__Work required__. Where does the word "htons" occur in the entries below? Copy every line that has it.

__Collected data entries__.

════════════════

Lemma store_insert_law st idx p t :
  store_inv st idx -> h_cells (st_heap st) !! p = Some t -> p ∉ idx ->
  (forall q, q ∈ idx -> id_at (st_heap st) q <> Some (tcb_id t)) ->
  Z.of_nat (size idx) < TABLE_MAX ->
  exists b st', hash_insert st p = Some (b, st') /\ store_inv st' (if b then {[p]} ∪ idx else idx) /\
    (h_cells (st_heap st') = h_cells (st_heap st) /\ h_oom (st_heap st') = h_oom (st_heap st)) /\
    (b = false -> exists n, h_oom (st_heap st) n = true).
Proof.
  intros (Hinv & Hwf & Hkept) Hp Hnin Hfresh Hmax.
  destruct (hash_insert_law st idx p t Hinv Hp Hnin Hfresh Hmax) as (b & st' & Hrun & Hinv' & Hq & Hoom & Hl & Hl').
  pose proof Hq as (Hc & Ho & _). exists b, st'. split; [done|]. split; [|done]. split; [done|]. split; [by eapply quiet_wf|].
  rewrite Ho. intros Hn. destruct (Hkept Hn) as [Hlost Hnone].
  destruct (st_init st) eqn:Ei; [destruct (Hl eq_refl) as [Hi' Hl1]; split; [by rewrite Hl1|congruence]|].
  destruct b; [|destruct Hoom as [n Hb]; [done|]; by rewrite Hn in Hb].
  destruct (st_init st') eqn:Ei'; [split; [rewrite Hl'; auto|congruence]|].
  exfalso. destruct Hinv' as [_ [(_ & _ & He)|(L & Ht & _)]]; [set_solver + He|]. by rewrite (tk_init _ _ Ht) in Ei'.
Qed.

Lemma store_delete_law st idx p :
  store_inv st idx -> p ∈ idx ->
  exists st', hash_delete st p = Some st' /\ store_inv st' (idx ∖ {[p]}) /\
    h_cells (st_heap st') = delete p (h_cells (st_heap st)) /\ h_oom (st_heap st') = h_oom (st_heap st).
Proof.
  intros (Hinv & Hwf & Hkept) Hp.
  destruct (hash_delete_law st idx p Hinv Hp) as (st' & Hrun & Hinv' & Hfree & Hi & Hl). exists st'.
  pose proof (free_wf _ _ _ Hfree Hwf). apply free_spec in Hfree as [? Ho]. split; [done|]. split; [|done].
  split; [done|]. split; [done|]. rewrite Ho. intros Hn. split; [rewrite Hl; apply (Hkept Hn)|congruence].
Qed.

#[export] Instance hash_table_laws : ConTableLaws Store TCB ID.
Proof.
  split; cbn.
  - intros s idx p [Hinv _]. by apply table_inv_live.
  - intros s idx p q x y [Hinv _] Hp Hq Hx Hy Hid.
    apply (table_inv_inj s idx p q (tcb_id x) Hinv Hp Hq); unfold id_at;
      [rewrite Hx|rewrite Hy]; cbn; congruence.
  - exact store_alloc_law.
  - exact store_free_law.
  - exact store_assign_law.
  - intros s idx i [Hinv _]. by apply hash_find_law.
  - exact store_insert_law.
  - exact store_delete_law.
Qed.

════════════════

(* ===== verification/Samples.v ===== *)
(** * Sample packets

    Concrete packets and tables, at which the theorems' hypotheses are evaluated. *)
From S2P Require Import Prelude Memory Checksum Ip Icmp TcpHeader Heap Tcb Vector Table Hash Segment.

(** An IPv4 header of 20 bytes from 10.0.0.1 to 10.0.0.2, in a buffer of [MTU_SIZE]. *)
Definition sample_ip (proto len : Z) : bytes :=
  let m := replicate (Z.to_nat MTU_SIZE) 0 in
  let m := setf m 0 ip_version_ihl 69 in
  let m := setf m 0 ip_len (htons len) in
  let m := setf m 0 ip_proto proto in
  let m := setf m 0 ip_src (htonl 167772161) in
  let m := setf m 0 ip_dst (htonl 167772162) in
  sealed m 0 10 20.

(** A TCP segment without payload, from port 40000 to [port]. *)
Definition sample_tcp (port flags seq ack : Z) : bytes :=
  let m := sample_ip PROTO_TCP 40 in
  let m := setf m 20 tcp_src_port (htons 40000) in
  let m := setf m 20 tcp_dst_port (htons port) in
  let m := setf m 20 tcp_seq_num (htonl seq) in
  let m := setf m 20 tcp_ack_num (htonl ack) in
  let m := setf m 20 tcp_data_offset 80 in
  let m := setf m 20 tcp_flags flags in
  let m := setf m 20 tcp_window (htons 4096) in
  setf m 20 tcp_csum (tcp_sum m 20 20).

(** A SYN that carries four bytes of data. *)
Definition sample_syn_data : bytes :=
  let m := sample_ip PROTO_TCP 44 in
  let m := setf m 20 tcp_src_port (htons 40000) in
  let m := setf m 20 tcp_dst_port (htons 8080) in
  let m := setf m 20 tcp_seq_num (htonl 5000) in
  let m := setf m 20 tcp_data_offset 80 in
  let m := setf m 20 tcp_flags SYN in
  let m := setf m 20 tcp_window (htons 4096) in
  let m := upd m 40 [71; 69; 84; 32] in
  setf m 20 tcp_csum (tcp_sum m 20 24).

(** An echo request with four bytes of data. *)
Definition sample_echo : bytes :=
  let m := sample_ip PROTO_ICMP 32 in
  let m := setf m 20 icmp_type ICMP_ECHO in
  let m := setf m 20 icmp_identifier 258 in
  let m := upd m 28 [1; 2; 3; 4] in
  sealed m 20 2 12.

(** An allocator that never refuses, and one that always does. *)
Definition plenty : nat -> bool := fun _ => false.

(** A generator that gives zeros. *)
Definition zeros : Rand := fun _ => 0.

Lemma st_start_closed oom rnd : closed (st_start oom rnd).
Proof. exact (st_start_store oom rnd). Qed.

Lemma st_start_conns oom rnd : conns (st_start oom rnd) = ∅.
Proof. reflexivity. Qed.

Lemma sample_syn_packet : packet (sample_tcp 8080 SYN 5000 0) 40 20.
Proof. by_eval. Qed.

════════════════

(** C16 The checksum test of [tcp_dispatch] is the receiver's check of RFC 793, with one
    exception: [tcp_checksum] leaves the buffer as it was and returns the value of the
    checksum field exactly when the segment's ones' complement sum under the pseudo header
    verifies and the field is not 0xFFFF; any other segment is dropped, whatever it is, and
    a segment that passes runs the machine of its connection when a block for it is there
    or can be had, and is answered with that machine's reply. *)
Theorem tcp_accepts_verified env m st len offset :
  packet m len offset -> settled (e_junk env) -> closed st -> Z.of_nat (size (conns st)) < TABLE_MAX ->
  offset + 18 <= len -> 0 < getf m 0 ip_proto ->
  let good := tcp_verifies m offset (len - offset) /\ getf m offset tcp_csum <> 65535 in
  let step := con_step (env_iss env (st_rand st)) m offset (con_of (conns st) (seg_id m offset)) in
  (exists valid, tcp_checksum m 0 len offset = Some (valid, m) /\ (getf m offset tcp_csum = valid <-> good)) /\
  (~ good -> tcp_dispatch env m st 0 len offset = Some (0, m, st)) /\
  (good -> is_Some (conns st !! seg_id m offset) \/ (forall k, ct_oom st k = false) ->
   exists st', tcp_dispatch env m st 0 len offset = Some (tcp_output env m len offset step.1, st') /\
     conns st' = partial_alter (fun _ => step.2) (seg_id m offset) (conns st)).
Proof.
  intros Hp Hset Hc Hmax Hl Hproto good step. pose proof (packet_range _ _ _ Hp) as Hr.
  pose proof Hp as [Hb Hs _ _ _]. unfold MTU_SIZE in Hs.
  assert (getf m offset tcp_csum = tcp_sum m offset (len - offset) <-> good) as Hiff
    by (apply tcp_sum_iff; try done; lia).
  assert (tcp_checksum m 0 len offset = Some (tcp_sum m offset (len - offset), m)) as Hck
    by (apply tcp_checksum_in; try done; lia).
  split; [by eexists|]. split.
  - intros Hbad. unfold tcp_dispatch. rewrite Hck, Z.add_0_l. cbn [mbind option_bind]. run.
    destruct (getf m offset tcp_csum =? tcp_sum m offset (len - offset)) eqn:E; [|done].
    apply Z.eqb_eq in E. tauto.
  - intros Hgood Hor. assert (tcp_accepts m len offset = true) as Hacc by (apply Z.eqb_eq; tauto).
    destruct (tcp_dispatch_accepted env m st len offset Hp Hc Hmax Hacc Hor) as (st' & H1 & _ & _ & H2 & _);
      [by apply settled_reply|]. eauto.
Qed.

════════════════

__The completed task__.
  let m := setf m 0 ip_len (htons len) in
  let m := setf m 20 tcp_src_port (htons 40000) in
  let m := setf m 20 tcp_dst_port (htons port) in
  let m := setf m 20 tcp_window (htons 4096) in
  let m := setf m 20 tcp_src_port (htons 40000) in
  let m := setf m 20 tcp_dst_port (htons 8080) in
  let m := setf m 20 tcp_window (htons 4096) in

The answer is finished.